Nature is not natural and can never be naturalized — Graham Harman

Wednesday, December 12, 2012

"The world really is a place of excess"

Ken Wark with an excellent post. Couldn't agree more with it. It's quite quite nice how a stealth paganism flourishes at Christmas. Stealth at least here in the USA. Maybe not so stealth elsewhere.

The art of withdrawing the hand that gives and leaving just the gift as given."

This could have come from my Continent essay. (See previous.)

 Then there's this: "It is not the fault of artists that they are now obliged to make work for one of history’s more useless and clueless ruling classes. Theirs is a bespoke business, dependent on patrons. But one might at least take on the task of even more closely making the art portray its real subject. Contemporary art gets by on alibis. As if it could gesture to a politics of the aesthetic or the aesthetics of politics, as if it could redistribute the sensible independent of any redistribution of the tangible. All of this is just dishonesty. Art is a portrait of its patrons, and nothing else. The old Dutch masters at least knew who their clients really were and what they wanted."

 "[Art] naively thinks it makes ‘open’ works, exempt from any particular meaning. As such it is just the spitting image of a ruling class without qualities."

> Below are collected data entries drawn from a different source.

(** * LUKSO mini-app template: connection store, profile card and donation form

    A shallow embedding of the three React components of the template:

    - [Grid]: the [GridProvider] connection store and its [useGrid] accessor;
    - [LuksoProfile]: the profile card and its metadata fetch;
    - [Donate]: the donation form with its amount validator and transfer
      action.

    React state is threaded explicitly.  JavaScript numbers are IEEE 754
    binary64 values, taken from the Standard Library's [SpecFloat]. *)

From Stdlib Require Import ZArith String Ascii List Bool Lia.
From Stdlib Require Import Floats.SpecFloat DecimalString.
Import ListNotations.

Local Open Scope string_scope.
Local Open Scope Z_scope.

(** ** JavaScript values used by the components *)

Module JS.

(** A thrown [Error], with its message. *)
Inductive Exn := Error (message : string).

(** How an evaluation (or a settled promise) ends. *)
Inductive Completion (A : Type) :=
| Normal (a : A)
| Throw (e : Exn).
Arguments Normal {A} a.
Arguments Throw {A} e.

(** [number]: binary64. *)
Definition number := spec_float.
Definition prec := 53.
Definition emax := 1024.

Definition NaN : number := S754_nan.

(** An integer literal. *)
Definition of_Z (z : Z) : number := binary_normalize prec emax z 0 false.

(** A decimal literal [m / 10^k], for [m] and [10^k] below [2^53]. *)
Definition of_decimal (m : Z) (k : Z) : number :=
  SFdiv prec emax (of_Z m) (of_Z (10 ^ k)).

(** [x < y] and [x > y]; both are false when either side is NaN. *)
Definition lt (x y : number) : bool := SFltb x y.
Definition gt (x y : number) : bool := SFltb y x.

(** ToBoolean on a number: [+0], [-0] and NaN are falsy. *)
Definition truthy (x : number) : bool :=
  match x with
  | S754_zero _ | S754_nan => false
  | S754_infinity _ | S754_finite _ _ _ => true
  end.

(** ToBoolean on a string: only the empty string is falsy. *)
Definition truthy_string (s : string) : bool :=
  match s with
  | EmptyString => false
  | String _ _ => true
  end.

(** The integer a number denotes, when it denotes one. *)
Definition to_integer (x : number) : option Z :=
  match x with
  | S754_zero _ => Some 0
  | S754_finite s m e =>
      if 0 <=? e then Some (cond_Zopp s (Zpos m * 2 ^ e))
      else if (Zpos m mod 2 ^ (- e)) =? 0
           then Some (cond_Zopp s (Zpos m / 2 ^ (- e)))
           else None
  | S754_infinity _ | S754_nan => None
  end.

Section ToString.

(** Number::toString on the values that are not safe integers (shortest
    round-trip digits, exponent form); not needed by any constant of the
    components. *)
Variable toString_other : number -> string.

(** Number::toString.  A safe integer prints as its decimal digits. *)
Definition toString (x : number) : string :=
  match x with
  | S754_nan => "NaN"
  | S754_zero _ => "0"
  | S754_infinity s => if s then "-Infinity" else "Infinity"
  | S754_finite _ _ _ =>
      match to_integer x with
      | Some z =>
          if Z.abs z <? 2 ^ 53
          then NilZero.string_of_int (Z.to_int z)
          else toString_other x
      | None => toString_other x
      end
  end.

End ToString.

(** String.prototype.startsWith. *)
Fixpoint startsWith (pat s : string) : bool :=
  match pat, s with
  | EmptyString, _ => true
  | String _ _, EmptyString => false
  | String a pat', String b s' => Ascii.eqb a b && startsWith pat' s'
  end.

(** The suffix of [s] after its first [n] characters. *)
Fixpoint drop (n : nat) (s : string) : string :=
  match n, s with
  | O, _ => s
  | S _, EmptyString => EmptyString
  | S n', String _ s' => drop n' s'
  end.

(** String.prototype.replace with a string pattern and a replacement that
    holds no [$]: the first occurrence of [pat] in [s] is replaced. *)
Fixpoint replace (pat rep s : string) : string :=
  if startsWith pat s then rep ++ drop (String.length pat) s
  else match s with
       | EmptyString => EmptyString
       | String c s' => String c (replace pat rep s')
       end.

(** *** Number.parseFloat

    The builtin, following ECMAScript: leading white space is skipped, the
    longest prefix that is a StrDecimalLiteral is read, and NaN is returned
    when there is none.  Strings are byte strings, so only the ASCII white
    space characters are recognised. *)

Definition is_white (c : ascii) : bool :=
  let n := Z.of_nat (nat_of_ascii c) in
  ((9 <=? n) && (n <=? 13)) || (n =? 32).

Fixpoint trimStart (s : string) : string :=
  match s with
  | String c s' => if is_white c then trimStart s' else s
  | EmptyString => s
  end.

Definition digit_of (c : ascii) : option Z :=
  let n := Z.of_nat (nat_of_ascii c) in
  if (48 <=? n) && (n <=? 57) then Some (n - 48) else None.

(** The longest run of decimal digits at the head of [s]: the number read
    on top of [acc], how many digits were read on top of [n], the rest. *)
Fixpoint digits (acc n : Z) (s : string) : Z * Z * string :=
  match s with
  | String c s' =>
      match digit_of c with
      | Some d => digits (10 * acc + d) (n + 1) s'
      | None => (acc, n, s)
      end
  | EmptyString => (acc, n, s)
  end.

(** The binary64 nearest to [m * 10^e] (ties to even), with sign [neg]. *)
Definition round_decimal (neg : bool) (m e : Z) : number :=
  if m =? 0 then S754_zero neg
  else if 0 <=? e then
    let x := binary_normalize prec emax (m * 10 ^ e) 0 false in
    if neg then SFopp x else x
  else
    let '(q, e', l) := SFdiv_core_binary prec emax m 0 (10 ^ (- e)) 0 in
    binary_round_aux prec emax neg q e' l.

(** An optional ExponentPart at the head of [s]. *)
Definition exponentPart (s : string) : Z :=
  match s with
  | String c s' =>
      if Ascii.eqb c "e" || Ascii.eqb c "E" then
        let '(neg, s'') :=
          match s' with
          | String "-" r => (true, r)
          | String "+" r => (false, r)
          | _ => (false, s')
          end in
        let '(x, n, _) := digits 0 0 s'' in
        if n =? 0 then 0 else if neg then - x else x
      else 0
  | EmptyString => 0
  end.

Definition unsignedDecimal (neg : bool) (s : string) : number :=
  if startsWith "Infinity" s then S754_infinity neg
  else
    let '(m1, n1, r1) := digits 0 0 s in
    let '(m2, n2, r2) :=
      match r1 with
      | String "." r => digits m1 0 r
      | _ => (m1, 0, r1)
      end in
    if (n1 =? 0) && (n2 =? 0) then NaN
    else round_decimal neg m2 (exponentPart r2 - n2).

Definition parseFloat (input : string) : number :=
  match trimStart input with
  | String "-" r => unsignedDecimal true r
  | String "+" r => unsignedDecimal false r
  | s => unsignedDecimal false s
  end.

(** String.prototype.includes. *)
Fixpoint includes (pat s : string) : bool :=
  startsWith pat s
  || match s with
     | EmptyString => false
     | String _ s' => includes pat s'
     end.

(** [x <= y]; false when either side is NaN. *)
Definition le (x y : number) : bool := SFleb x y.

End JS.

(** ** The donation form ([Donate]) *)

Module Donate.
Import JS.

Definition Address := string.

Definition minAmount : number := of_Z 1.
Definition maxAmount : number := of_Z 1000.

(** The component's own state: [useState(minAmount)] and [useState('')]. *)
Record State := mkState { amount : number; error : string }.

Definition initial : State := {| amount := minAmount; error := "" |}.

Definition setError (e : string) (st : State) : State :=
  {| amount := amount st; error := e |}.

Definition setAmount (v : number) (st : State) : State :=
  {| amount := v; error := error st |}.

 It's what I was saying about high (conceptual) art versus kitsch (here). And Christmas is an incredible example of it:

"The hard path for art would be to abolish itself in favor of Xmas. Instead of making ‘works,’ the work of finding the tangible excess of the world, of making again the ritual of presenting the thing that is usually withdrawn, and withdrawing the human who is usually all too present, so that the world presents itself to the human and the human to the world, so that the human knows what it has been given and what it has keep and give again. To find again the long loop of imperfect presence in the world which gives itself back to the world, which both learns and teaches the power of the double act."